Monstrous Moonshine
Ivana Franke
April 28 – May 26
Tue – Sat 10 am – 6 pm
Opening
April 27, 7 pm
Jarmuschek + Partner in collaboration with Galleri Niklas Belenius are proud to present the exhibition Monstrous Moonshine by Ivana Franke.
Without darkness, no light
There’s something black with Ivana Franke, something profoundly dark and unpleasant. This blackness is not Ivana in person, but it lives within her and forces itself to come out in her works. I might be wrong, but I don’t think so. Her light-installations are amazing but not only in a physical way – they move me mentally, or on many mental levels. When I visit her works uncertainty strikes me. I’m in the middle of an architecture that makes me leave the phenomena called “light” and return to the feeling of the fear of darkness of my childhood. Not knowing where to put my feet; not daring to open the closet door; not being able to handle a darkness without one single sprinkle of light. The horror that this blackness represents within a child in a closed room is the insecurity of the unknown vibrating, and it make the heart pound faster and
faster. To insert the arm in a dark hole in a murky cellar. The superiority of the unknown.
Without light there’s no painting. Without darkness there’s no light. I suppose that the art that Ivana Franke presents doesn’t come from a genuine interest in the characteristics of light, but from a series of experiences of darkness – the dark. Only an artist that has the experience of the dark and has, in some way, managed to accept an existential black abyss knows what light means. It is this uncertainty that I sense in Franke’s works – an intensive combination of fear and bliss.

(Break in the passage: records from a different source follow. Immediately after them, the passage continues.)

(** [TSynchronizeChecklist::TItem::TItem()]. *)
Definition NewItem : TItem :=
  {| Action := saNone;
     IsDirectory := false;
     Local := {| FileName := ""; Directory := "";
                 Modification := DateTimeOfZero; ModificationFmt := mfFull;
                 Size := 0 |};
     Remote := {| FileName := ""; Directory := "";
                  Modification := DateTimeOfZero; ModificationFmt := mfFull;
                  Size := 0 |};
     ImageIndex := -1;
     Checked := true;
     RemoteFile := None;
     FLocalLastWriteTime := None |}.

(** [TSynchronizeChecklist::TItem::GetFileName]. *)
Definition ItemFileName (Item : TItem) : string :=
  if negb (FileName (Remote Item) =? "")%string
  then FileName (Remote Item) else FileName (Local Item).

(** [TSynchronizeChecklist::Compare]. *)
Definition Compare (Item1 Item2 : TItem) : Z :=
  let Result :=
    if negb (Directory (Local Item1) =? "")%string
    then AnsiCompareText (Directory (Local Item1)) (Directory (Local Item2))
    else AnsiCompareText (Directory (Remote Item1)) (Directory (Remote Item2)) in
  if Result =? 0
  then AnsiCompareText (ItemFileName Item1) (ItemFileName Item2)
  else Result.

(** The three members of [TSynchronizeFileData] that are assigned together
    with [Modified = true], and only then. *)
Record TMatchingRemoteFile : Type := {
  MatchingRemoteFile : TFileInfo;
  MatchingRemoteFileImageIndex : Z;
  MatchingRemoteFileFile : TRemoteFile
}.

(** [TSynchronizeFileData].  [Modified] is set exactly when the matching
    remote file has been recorded, so the two are one optional member;
    [LocalEntries] is what a search in this local directory enumerates. *)
Record TSynchronizeFileData : Type := {
  Matching : option TMatchingRemoteFile;
  New : bool;
  FileIsDirectory : bool;
  Info : TFileInfo;
  LocalLastWriteTime : FILETIME;
  LocalEntries : list TLocalEntry
}.

Definition Modified (FileData : TSynchronizeFileData) : bool :=
  match Matching FileData with Some _ => true | None => false end.

(** [Data.LocalFileList]: the names with their file data.  The source keeps
    the list sorted; here it is in the order of the search, which only
    permutes the checklist before [SynchronizeCollect] sorts it. *)
Definition TLocalFileList : Type := list (string * TSynchronizeFileData).

(** [LocalFileList->IndexOf] followed by [Objects[LocalIndex]]. *)
Fixpoint LookupLocal (LocalFileName : string) (List : TLocalFileList)
  : option TSynchronizeFileData :=
  match List with
  | [] => None
  | (Name, FileData) :: rest =>
      if SameText LocalFileName Name then Some FileData
      else LookupLocal LocalFileName rest
  end.

(** An assignment through [Objects[LocalIndex]]. *)
Fixpoint UpdateLocal (LocalFileName : string)
  (f : TSynchronizeFileData -> TSynchronizeFileData) (List : TLocalFileList)
  : TLocalFileList :=
  match List with
  | [] => []
  | (Name, FileData) :: rest =>
      if SameText LocalFileName Name then (Name, f FileData) :: rest
      else (Name, FileData) :: UpdateLocal LocalFileName f rest
  end.

Definition ClearNew (d : TSynchronizeFileData) : TSynchronizeFileData :=
  {| Matching := Matching d; New := false;
     FileIsDirectory := FileIsDirectory d; Info := Info d;
     LocalLastWriteTime := LocalLastWriteTime d;
     LocalEntries := LocalEntries d |}.

Definition SetMatching (m : TMatchingRemoteFile) (d : TSynchronizeFileData)
  : TSynchronizeFileData :=
  {| Matching := Some m; New := New d;
     FileIsDirectory := FileIsDirectory d; Info := Info d;
     LocalLastWriteTime := LocalLastWriteTime d;
     LocalEntries := LocalEntries d |}.

(** What the collect phase asks of the backend and of the directory
    cache. *)
Record TCollectHost : Type := {
  TemporaryTransferFile : string -> bool;
  HasCachedFileList : string -> bool
}.

(** [TSynchronizeDirectoryEvent]: the value it leaves in [Continue]. *)
Definition TSynchronizeDirectoryEvent : Type :=
  string -> string -> bool -> bool.

(** [TSynchronizeData], without the list of local files and the checklist,
    which are passed along. *)
Record TSynchronizeData : Type := {
  LocalDirectory : string;
  RemoteDirectory : string;
  Mode : TSynchronizeMode;
  Params : list TSynchronizeParam;
  OnSynchronizeDirectory : option TSynchronizeDirectoryEvent;
  Options : option TSynchronizeOptions;
  Flags : list TSynchronizeFlag;
  CopyParam : TCopyParamType
}.

(** [DoSynchronizeProgress]. *)
Definition DoSynchronizeProgress {S : Type} (Data : TSynchronizeData)
  (Collect : bool) : Exec S unit :=
  match OnSynchronizeDirectory Data with
  | Some Event =>
      if Event (LocalDirectory Data) (RemoteDirectory Data) Collect
      then ret tt else throw EAbort
  | None => ret tt
  end.

(** The filter that both sides apply at the first level. *)
Definition PassesFilter (Data : TSynchronizeData) (Name1 Name2 : string)
  : bool :=
  FLAGCLEAR (Flags Data) sfFirstLevel ||
  match Options Data with
  | None => true
  | Some Options => MatchesFilter Options Name1 || MatchesFilter Options Name2
  end.

(** The [Checked] value of an item that stands for a transfer or for a
    deletion. *)
Definition CheckedUnless (Params : list TSynchronizeParam) (Wanted : bool)
  (ItemIsDirectory : bool) : bool :=
  Wanted &&
  (negb ItemIsDirectory || FLAGCLEAR Params spNoRecurse ||
   FLAGSET Params spSubDirs).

(Text by Carl Michael von Hausswolff, 2009)
In this exhibition Franke presents In circles (2009). A large metal ring is suspended from the roof and interwoven with monofilament (fishing line). One LED light hangs above it. Visible moving circles are made of reflections of light from the (fishing) lines. Here Franke develops her concept of a complex, unstable and continuously changeable space. The viewer becomes an active part of the work where the movements of the observer, or the changing angles of vision, creates multiple forms of experiences of the light structure and therefore altering the images of the encounter with the work.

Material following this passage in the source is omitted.